Nova exposição de arte em Macaé destaca o protagonismo feminino na Galeria Hindemburgo Olive
Mostra “Carne, Raiz e Memória” reúne obras de Luanny Vidal e Roberta Pimentel e propõe reflexão sobre identidade, corpo e memória feminina
Março começa com arte e reflexão em Macaé. A Galeria Hindemburgo Olive recebe a exposição coletiva “Carne, Raiz e Memória”, realizada em alusão ao Dia Internacional da Mulher. A abertura oficial aconteceu na última segunda-feira (23), na sede da galeria, na Avenida Rui Barbosa, 780, Centro, reunindo artistas, convidados e apreciadores das artes visuais.
Com curadoria de Gerson Dudus, a mostra reúne trabalhos das artistas Luanny Vidal e Roberta Pimentel, propondo um mergulho sensível e potente sobre o corpo feminino como território simbólico, orgânico e político.
📍 Onde: Galeria Hindemburgo Olive – Av. Rui Barbosa, 780, Centro
🗓 Visitação: Segunda a sexta-feira
⏰ Horário: 8h30 às 17h
💰 Entrada: Gratuita
Corpo como matéria viva
Nas pinturas a óleo sobre tela e esculturas de Luanny Vidal, o corpo aparece como matéria pulsante. Fragmenta-se, sente e se transforma. Carne e emoção revelam uma identidade em constante movimento, atravessada por vivências íntimas e cotidianas.
A artista define sua produção como autobiográfica. Em suas obras, explora o próprio corpo físico, as emoções que a atravessam e o olhar sobre o cotidiano sutil. A crueza das emoções humanas se mistura às especificidades que atravessam o corpo feminino, impactando o psicológico e a forma como a mulher constrói sua própria imagem.
Ao integrar uma exposição dedicada ao protagonismo feminino, Luanny amplia o alcance dessas narrativas e reforça a importância de diferentes vozes femininas ocuparem espaços culturais. Suas obras revelam emoções, contradições e o desejo de reconhecimento enquanto artista.
Processos do inconsciente e arquétipos femininos
Ao lado de Luanny, Roberta Pimentel amplia a discussão com trabalhos em óleo sobre tela, técnica mista, esculturas e instalações.
Na pesquisa da artista, o corpo feminino desloca-se para o campo dos arquétipos e dos processos do inconsciente. Figuras instintivas e estados de reconstrução afirmam o feminino como força lúcida — presença que reconhece seus limites e reorganiza seu território.
A mulher surge como bruxa, mulher-animal, corpo criativo, útero, presença que se descobre em múltiplas versões e formas de existir. Memórias pessoais, inconsciente coletivo e ancestralidade atravessam as obras, reforçando a ideia de que corpo e psique são indissociáveis.

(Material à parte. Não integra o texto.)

(* ===== verification/ProxyQuota.v ===== *)
(** * The quota of proxy users

    The invariant of the tables: grants of the current epoch stay within the
    quota, usage within the grants, devices within their limit, and leases of
    earlier epochs end before the current one starts.  Every call keeps it, and a
    call that fails changes no table. *)

From S2P Require Import Prelude Util Json JsonText JsonRound Types ProxyClock Sqlite ProxyTables ProxyUsers ProxyLease SqliteProofs.

(** ** The invariant *)

Definition budget (u : user_row) : Z := if u_quota u =? 0 then SAFE_INTEGER else u_quota u.

Definition granted (t : tables) (u : user_row) : Z := zsum l_grant (epoch_leases t (u_id u) (u_epoch u)).

Definition user_ok (t : tables) (u : user_row) : Prop :=
  1 <= u_epoch u <= SAFE_INTEGER /\ 0 <= u_quota u <= SAFE_INTEGER /\ granted t u <= budget u.

(** The lease belongs to a user, is of its epoch or an earlier one, and in the
    latter case ends before the user's period begins. *)
Definition lease_ok (t : tables) (l : lease_row) : Prop :=
  0 <= l_used l <= l_grant l /\
  exists u, u ∈ users t /\ u_id u = l_user l /\ l_epoch l <= u_epoch u /\
            (l_epoch l < u_epoch u -> l_expires l <= u_not_before u).

Definition lease_index (l : lease_row) : bytes * bytes * bytes * Z := (l_user l, l_host l, l_boot l, l_epoch l).

Record inv (t : tables) : Prop := mk_inv {
  inv_user_ids : NoDup (u_id <$> users t);
  inv_lease_ids : NoDup (l_id <$> leases t);
  inv_lease_keys : NoDup (lease_index <$> leases t);
  inv_users : Forall (user_ok t) (users t);
  inv_leases : Forall (lease_ok t) (leases t);
  inv_device_ids : NoDup (d_id <$> devices t);
  inv_devices : Forall (fun d => d_user d ∈ u_id <$> users t) (devices t) }.

(** No user that is not deleted has more working devices than it may. *)
Definition devices_ok (now : Z) (t : tables) : Prop :=
  Forall (fun u => u_deleted u = false -> Z.of_nat (length (active_devices t (u_id u) now)) <= u_max_devices u) (users t).

Definition good (now : Z) (t : tables) : Prop := inv t /\ devices_ok now t.
(* ===== verification/ProxyReplay.v ===== *)
(** * Texts of the tables, and answers sent again

    Every text of the tables that gets into an answer of the exchange is UTF-8 and
    every number fits 64 bits, so that a stored answer reads back as it was sent.
    What the exchange answers: a new answer, or the one recorded for the request. *)

From S2P Require Import Prelude Util Json JsonText JsonUtf8 JsonSafe JsonRound Types ProxyClock Sqlite ProxyTables ProxyUsers ProxyLease SqliteProofs ProxyQuota ProxyLeaseProofs ProxySystem.

(** ** Texts that are ASCII *)

Lemma hex_digit_ascii v : 0 <= v < 16 -> code (hex_digit v) < 128.
Proof. intros Hv. unfold hex_digit. case_if; rewrite code_chr; lia. Qed.

Lemma hex_encode_ascii d : ascii_text (sb_hex_encode d).
Proof.
  unfold sb_hex_encode. induction d as [|c d IH]; [constructor|]. rewrite bind_cons. pose proof (code_range c).
  repeat constructor; [apply hex_digit_ascii..|exact IH].
  - rewrite Z.shiftr_div_pow2 by lia. split; [apply Z.div_pos; lia|apply Z.div_lt_upper_bound; lia].
  - change 15 with (Z.ones 4). rewrite Z.land_ones by lia. apply Z.mod_pos_bound. lia.
Qed.

Lemma uuid_ascii b : ascii_text (sb_uuid_v4 b).
Proof.
  unfold sb_uuid_v4, ascii_text. cbn [sb_join]. repeat apply Forall_app_2; try apply hex_encode_ascii; repeat constructor.
Qed.
(* ===== verification/PrefSync.v ===== *)
(** * Encrypted preferences ([c/src/preferences_sync.c])

    Clients store documents that only they can decrypt, one per slot, with a
    revision that every write must name.  Programs on the table of migration 016;
    [EVP_DecodeBlock], [EVP_EncodeBlock] and the clock are fields of the
    environment. *)

From S2P Require Import Prelude Util Json JsonText JsonUtf8 JsonSafe JsonRound Sqlite SqliteProofs.

Record pref_row := mk_pref { f_user : bytes; f_slot : bytes; f_revision : Z; f_updated : Z; f_envelope : option bytes }.

(** [known_users] are the accounts that the foreign key refers to. *)
Record pref_tables := mk_prefs { known_users : list bytes; prefs : list pref_row }.

Record pref_env := mk_pref_env {
  fault : nat -> option bytes;
  time : nat -> Z;
  EVP_DecodeBlock : bytes -> option bytes;
  EVP_EncodeBlock : bytes -> bytes }.

Abbreviation pref := (sql pref_tables unit).

Definition ENVELOPE_LIMIT : Z := 1024 * 1024.
Definition USER_BYTES_LIMIT : Z := 8 * 1024 * 1024.
Definition USER_SLOTS_LIMIT : nat := 16.

Definition exact_text (value : option sbj) (text : string) : bool :=
  match value with Some (SBJ_STRING s) => bytes_eqb s (bs text) | _ => false end.
(** ** Rendering *)

(** The tags of a profile and its nodes. *)
Definition item_tag (item : sbj) : option bytes := match sbj_get (Some item) "tag" with Some (SBJ_STRING s) => Some s | _ => None end.

Definition profile_tags (r : sb_render_request) : list bytes :=
  omap item_tag (arr_items (sbj_get (Some (rq_profile r)) "endpoints")) ++
  omap item_tag (arr_items (sbj_get (Some (rq_profile r)) "outbounds")) ++ (node_tag <$> rq_nodes r).

Definition tag_in_use (r : sb_render_request) (tag : bytes) : bool := existsb (fun t => bytes_eqb t tag) (profile_tags r).

(** The loop ends after at most one round per tag, [free_tag_fresh]. *)
Fixpoint free_tag_loop (fuel : nat) (r : sb_render_request) (tag : bytes) : bytes :=
  match fuel with
  | O => tag
  | S fuel' => if tag_in_use r tag then free_tag_loop fuel' r (tag ++ bs "-next") else tag
  end.

Definition free_tag (r : sb_render_request) (base : string) : bytes :=
  free_tag_loop (S (length (profile_tags r))) r (bs base).

(** Letters and digits of the host identifier, up to 62 characters in all. *)
Fixpoint generated_name (id name : bytes) : bytes :=
  match id with
  | [] => name
  | c :: id' => if (length name <? 62)%nat then generated_name id' (if isalnum c then name ++ [tolower c] else name) else name
  end.

Definition default_hostname (host_id : option bytes) : bytes :=
  let name := generated_name (cstr (default (bs "host") host_id)) (bs "sb-easy-") in
  if (length name =? 8)%nat then name ++ bs "0" else name.

Definition copy_setting (settings : option sbj) (endpoint : sbj) (key : string) : sbj :=
  match sbj_get settings key with
  | None | Some (SBJ_STRING []) => endpoint
  | Some v => sbj_set endpoint key (sbj_clone v)
  end.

Para a artista, a reconstrução do feminino está ligada à lucidez — reconhecer potenciais, reorganizar e transformar em consciência, gesto e permanência.
A exposição reafirma a importância de espaços culturais que promovem pluralidade e reflexão sobre questões contemporâneas. Ao ocupar a galeria com obras que tratam de emoção, identidade e pertencimento, “Carne, Raiz e Memória” transforma o espaço expositivo em território de escuta, sensibilidade e resistência.
Mais do que uma homenagem ao Dia Internacional da Mulher, a mostra convida o público a refletir sobre as marcas físicas e simbólicas inscritas no corpo feminino ao longo da história.
Para quem aprecia arte contemporânea e quer viver uma experiência que provoca e emociona, a visita vale a pena. Em março, Macaé também respira arte.